Fick’s law defines the molecular flux of the intercalated species as the product of the diffusion coefficient and the concentration gradient. The
Baker-Verbrugge models adds a correction to the diffusion coefficient based on the
Equilibrium potential,
Eeq, of the intercalation reaction. This potential is defined in the
Equilibrium Potential section below. Generally, the Baker–Verbrugge model is better at capturing state-of-charge dependent transport rates and staging phenomena, whereas Fick’s law may be numerically more stable. Note that the parameter values of the diffusivity from the material library generally have been estimated assuming Fick’s law and may have to be reduced when switching to Baker–Verbrugge.
Use No spatial gradients to assume a constant concentration along the depth of the particle.
No spatial gradients significantly reduces the computational load of the model.
Set Maximum and the
Minimum operational potential,
Emax and
Emin, to specify the potential window of the electrode.
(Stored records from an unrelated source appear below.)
(** C1 fails on the request route.  Patient A's request for 09:00 is
    pending in [_appointment]; patient B books 09:00 through
    [POST /api/appointments], which does not look at requests, and
    cancels.  No appointment now holds the slot, yet B's new booking
    through [POST /api/appointment-requests] is refused with status 400,
    and nothing is written. *)
Lemma pending_request_refuses_rebooking :
  AppointmentRequestsRoute.POST emptyDb envA (requestBy patientA "A" "09:00")
  = (Json (RequestCreated (appointmentOf envA patientA "A" "09:00")),
     requestedDb)
  /\ AppointmentsRoute.POST requestedDb envB (bookingBy patientB "B" "09:00")
     = (Json (AppointmentSaved (appointmentOf envB patientB "B" "09:00")),
        withAppointments requestedDb [appointmentOf envB patientB "B" "09:00"])
  /\ AppointmentsRoute.PUT
       (withAppointments requestedDb [appointmentOf envB patientB "B" "09:00"])
       envC (cancelBy (newObjectId envB) patientB)
     = (Json tt,
        withAppointments requestedDb
          [AppointmentsRoute.setCancelled
             (appointmentOf envB patientB "B" "09:00") (now envC)])
  /\ (forall a,
        In a [AppointmentsRoute.setCancelled
                (appointmentOf envB patientB "B" "09:00") (now envC)] ->
        ~ holds (bookingBy patientB "B" "09:00") a)
  /\ AppointmentRequestsRoute.POST
       (withAppointments requestedDb
          [AppointmentsRoute.setCancelled
             (appointmentOf envB patientB "B" "09:00") (now envC)])
       envC (bookingBy patientB "B" "09:00")
     = (requestExists,
        withAppointments requestedDb
          [AppointmentsRoute.setCancelled
             (appointmentOf envB patientB "B" "09:00") (now envC)]).
Proof.
  repeat split; try (vm_compute; reflexivity).
  intros a [<- | []] (_ & _ & _ & [E | E]); discriminate.
Qed.

(** C5, as the code has it.  The booking handler never looks at the
    schedule: a request whose time is not among the slots that the
    booking dialog would show for the doctor and date is saved like any
    other, as long as the fields are present and well formed, nobody
    holds the slot and the store accepts the write. *)
Theorem booking_ignores_schedule (docs : list ScheduleDoc) (fuel : nat)
    (before slots : SlotState) (db : Db) (env : Env) (r : BookingRequest)
    (did pid : ObjectId) :
  requiredMissing r = false ->
  ObjectId_of (or_else (req_doctorId r) "") = Some did ->
  ObjectId_of (or_else (req_patientId r) "") = Some pid ->
  fetchAvailableSlots fuel docs (or_else (req_doctorId r) "")
    (or_else (req_date r) "") before = Some slots ->
  ~ In (or_else (req_time r) "") (slotTimes slots) ->
  (forall a, In a (appointments db) -> ~ holds r a) ->
  canInsert db (newObjectId env)
    (or_else (req_appointmentKey r) (decimal (randomKey env))) = true ->
  exists a,
    AppointmentsRoute.POST db env r
    = (Json (AppointmentSaved a),
       withAppointments db (appointments db ++ [a])%list)
    /\ Appointment.doctorId a = did
    /\ Appointment.date a = or_else (req_date r) ""
    /\ Appointment.time a = or_else (req_time r) ""
    /\ Appointment.status a = pending.
Proof.
  intros Hreq Hd Hp _ _ Hfree Hins.
  destruct (POST_saves db env r did pid Hreq Hd Hp Hfree Hins)
    as (a & H & _ & H1 & _ & H2 & H3 & H4).
  exists a. repeat split; assumption.
Qed.

Lemma not_in_two (x a b : string) : x <> a -> x <> b -> ~ In x [a; b].
Proof. intros Ha Hb [H | [H | []]]; congruence. Qed.

Lemma booking_ignores_schedule_witness :
  exists a,
    AppointmentsRoute.POST emptyDb envA (bookingBy patientA "A" "09:15")
    = (Json (AppointmentSaved a), withAppointments emptyDb [a])
    /\ Appointment.time a = "09:15".
Proof.
  destruct (booking_ignores_schedule [generalSchedule] 10 noSlots
              (mkSlotState [freeSlot "09:00"; freeSlot "09:30"] [])
              emptyDb envA (bookingBy patientA "A" "09:15") doctorX patientA
              eq_refl eq_refl eq_refl eq_refl
              (not_in_two "09:15" "09:00" "09:30"
                 ltac:(discriminate) ltac:(discriminate))
              (fun a (H : In a []) => False_ind _ H) eq_refl)
    as (a & H & _ & _ & Ht & _).
  exists a. split; assumption.
Defined.

(** C5 fails on the code.  Doctor X's Monday has the slots 09:00 and
    09:30; a request for 09:15 on Monday 2025-09-15 is saved as a pending
    appointment. *)
Lemma unscheduled_slot_is_booked :
  fetchAvailableSlots 10 [generalSchedule] doctorX "2025-09-15" noSlots
  = Some (mkSlotState [freeSlot "09:00"; freeSlot "09:30"] [])
  /\ ~ In "09:15" ["09:00"; "09:30"]
  /\ AppointmentsRoute.POST emptyDb envA (bookingBy patientA "A" "09:15")
     = (Json (AppointmentSaved (appointmentOf envA patientA "A" "09:15")),
        withAppointments emptyDb [appointmentOf envA patientA "A" "09:15"]).
Proof.
  split; [vm_compute; reflexivity | ].
  split; [apply not_in_two; discriminate | vm_compute; reflexivity].
Qed.

(* ================================================================== *)
(** * Two requests for one slot *)
(* ================================================================== *)

(** A request that runs without interruption does what [POST] does. *)
Lemma alone_POST (db : Db) (env : Env) (r : BookingRequest) :
  Interleaving.alone db (Interleaving.Received env r)
  = (Interleaving.Done (fst (AppointmentsRoute.POST db env r)),
     snd (AppointmentsRoute.POST db env r)).
Proof.
  unfold Interleaving.alone, AppointmentsRoute.POST. simpl Interleaving.step.
  destruct (requiredMissing r); [reflexivity | ].
  destruct (ObjectId_of (or_else (req_doctorId r) "")); [ | reflexivity].
  destruct (findOne _ (appointments db)); [reflexivity | ].
  simpl Interleaving.step.
  unfold AppointmentsRoute.create, finalPatientName.
  destruct (ofalsy (req_patientName r)).
  - destruct (bind _ _) as [name |]; simpl; [ | reflexivity].
    unfold Interleaving.finish. reflexivity.
  - unfold Interleaving.finish. simpl. reflexivity.
Qed.

Lemma run_in_turn (db : Db) (t1 t2 : Interleaving.Task) :
  Interleaving.run
    [Interleaving.First; Interleaving.First; Interleaving.First;
     Interleaving.Second; Interleaving.Second; Interleaving.Second]
    (Interleaving.mkWorld db t1 t2)
  = let '(t1', d1) := Interleaving.alone db t1 in
    let '(t2', d2) := Interleaving.alone d1 t2 in
    Interleaving.mkWorld d2 t1' t2'.
Proof.
  unfold Interleaving.alone.
  destruct (Interleaving.step db t1) as [a1 d1] eqn:E1.
  destruct (Interleaving.step d1 a1) as [a2 d2] eqn:E2.
  destruct (Interleaving.step d2 a2) as [a3 d3] eqn:E3.
  destruct (Interleaving.step d3 t2) as [b1 e1] eqn:E4.
  destruct (Interleaving.step e1 b1) as [b2 e2] eqn:E5.
  destruct (Interleaving.step e2 b2) as [b3 e3] eqn:E6.
  unfold Interleaving.run. cbn [fold_left]. unfold Interleaving.move.
  cbn [Interleaving.db Interleaving.first Interleaving.second].
  rewrite E1. cbn [Interleaving.db Interleaving.first Interleaving.second].
  rewrite E2. cbn [Interleaving.db Interleaving.first Interleaving.second].
  rewrite E3. cbn [Interleaving.db Interleaving.first Interleaving.second].
  rewrite E4. cbn [Interleaving.db Interleaving.first Interleaving.second].
  rewrite E5. cbn [Interleaving.db Interleaving.first Interleaving.second].
  rewrite E6. reflexivity.
Qed.

Lemma filter_none {A : Type} (q : A -> bool) (l : list A) :
  (forall x, In x l -> q x = false) -> filter q l = [].
Proof.
  induction l as [| x l IH]; intros H; [reflexivity | ]. simpl.
  rewrite (H x (or_introl eq_refl)). apply IH.
  intros y Hy. apply H. right; assumption.
Qed.

(** C2, as the code has it.  When two requests for one free slot are
    handled one after the other, the first is saved, the second meets the
    conflict, and exactly one appointment holds the slot afterwards. *)
Theorem bookings_in_turn (db : Db) (env1 env2 : Env)
    (r1 r2 : BookingRequest) (did pid : ObjectId) :
  requiredMissing r1 = false ->
  requiredMissing r2 = false ->
  sameSlot r1 r2 ->
  ObjectId_of (or_else (req_doctorId r1) "") = Some did ->
  ObjectId_of (or_else (req_patientId r1) "") = Some pid ->
  (forall a, In a (appointments db) -> ~ holds r1 a) ->
  canInsert db (newObjectId env1)
    (or_else (req_appointmentKey r1) (decimal (randomKey env1))) = true ->
  let w :=
    Interleaving.run
      [Interleaving.First; Interleaving.First; Interleaving.First;
       Interleaving.Second; Interleaving.Second; Interleaving.Second]
      (Interleaving.mkWorld db (Interleaving.Received env1 r1)
         (Interleaving.Received env2 r2)) in
  exists a,
    Interleaving.first w = Interleaving.Done (Json (AppointmentSaved a))
    /\ Interleaving.second w = Interleaving.Done conflict
    /\ appointments (Interleaving.db w) = (appointments db ++ [a])%list
    /\ filter (holdsSlot did (or_else (req_date r1) "")
                 (or_else (req_time r1) ""))
         (appointments (Interleaving.db w)) = [a].
Proof.
  intros Hreq1 Hreq2 Hsame Hd Hp Hfree Hins w.
  destruct (POST_saves db env1 r1 did pid Hreq1 Hd Hp Hfree Hins)
    as (a & H1 & _ & F1 & _ & F2 & F3 & F4).
  assert (holds r1 a) as Hh1.
  { unfold holds. rewrite Hd, F1, F2, F3, F4. repeat split. left; reflexivity. }
  assert (holds r2 a) as Hh2.
  { destruct Hsame as (S1 & S2 & S3), Hh1 as (G1 & G2 & G3 & G4).
    unfold holds. rewrite <- S1, <- S2, <- S3. repeat split; assumption. }
  set (db1 := withAppointments db (appointments db ++ [a])%list) in *.
  assert (fst (AppointmentsRoute.POST db1 env2 r2) = conflict) as C.
  { apply POST_conflict_iff; [assumption | ].
    exists a. split; [ | assumption].
    apply in_or_app. right. left. reflexivity. }
  pose proof (POST_conflict_keeps _ _ _ C) as K.
  exists a. subst w. rewrite run_in_turn, !alone_POST, H1. simpl fst. simpl snd.
  fold db1. rewrite C, K. cbv iota beta. simpl.
  repeat split.
  rewrite filter_app, filter_none.
  - simpl. apply (holdsSlot_holds r1 did a Hd) in Hh1. rewrite Hh1. reflexivity.
  - intros x Hx. destruct (holdsSlot did _ _ x) eqn:E; [ | reflexivity].
    apply (holdsSlot_holds r1 did x Hd) in E. destruct (Hfree x Hx E).
Qed.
These values are used together with the
SOC and Initial Charge Distribution node to define and compute dynamic global cell variables.
Use these settings to control the Distribution of the mesh and the
Element order of the extra particle dimension.
The predefined distributions Square or
Cubic root sequence create mesh distributions with a denser mesh toward the particle surface.
The Use fast assembly in particle dimension option enables an alternative method for assembling of the diffusion equation in the particle dimension that may decrease computation time when the number of mesh elements in the battery cell dimension is of the same order of magnitude as the number of elements in the particle dimension (this is typically the case for 1D problems). When the fast assembly option is enabled, it is not possible to postprocess the solid particle concentration along the particle dimension, and the diffusion coefficient in the particle cannot vary along the particle depth. The same equations are solved for regardless of assembly method.
The fast assembly option is not available if Baker-Verbrugge species concentration transport model is enabled.
Include heat of mixing defines a heat source defined as the gradient of the molar enthalpy times the molar flux of the intercalating species, integrates it over the particle, and adds it to the total heat source variable in the domain. The molar enthalpy is based on the
Equilibrium potential of the insertion reaction, defined below.
This section defines the Equilibrium potential of the intercalation reaction, Eeq (SI unit: V), used by the
Particle Transport Properties and
Heat of Mixing sections, when applicable.
When modeling diffusion in the particle you may enable the Calculate stress and strain checkbox to compute a number stress and strain related variables in the particle. The variables are based on the Young’s modulus and Poisson’s ratio values and the relative volume change of the particle. The relative volume change is typically dependent on the concentration in the particle.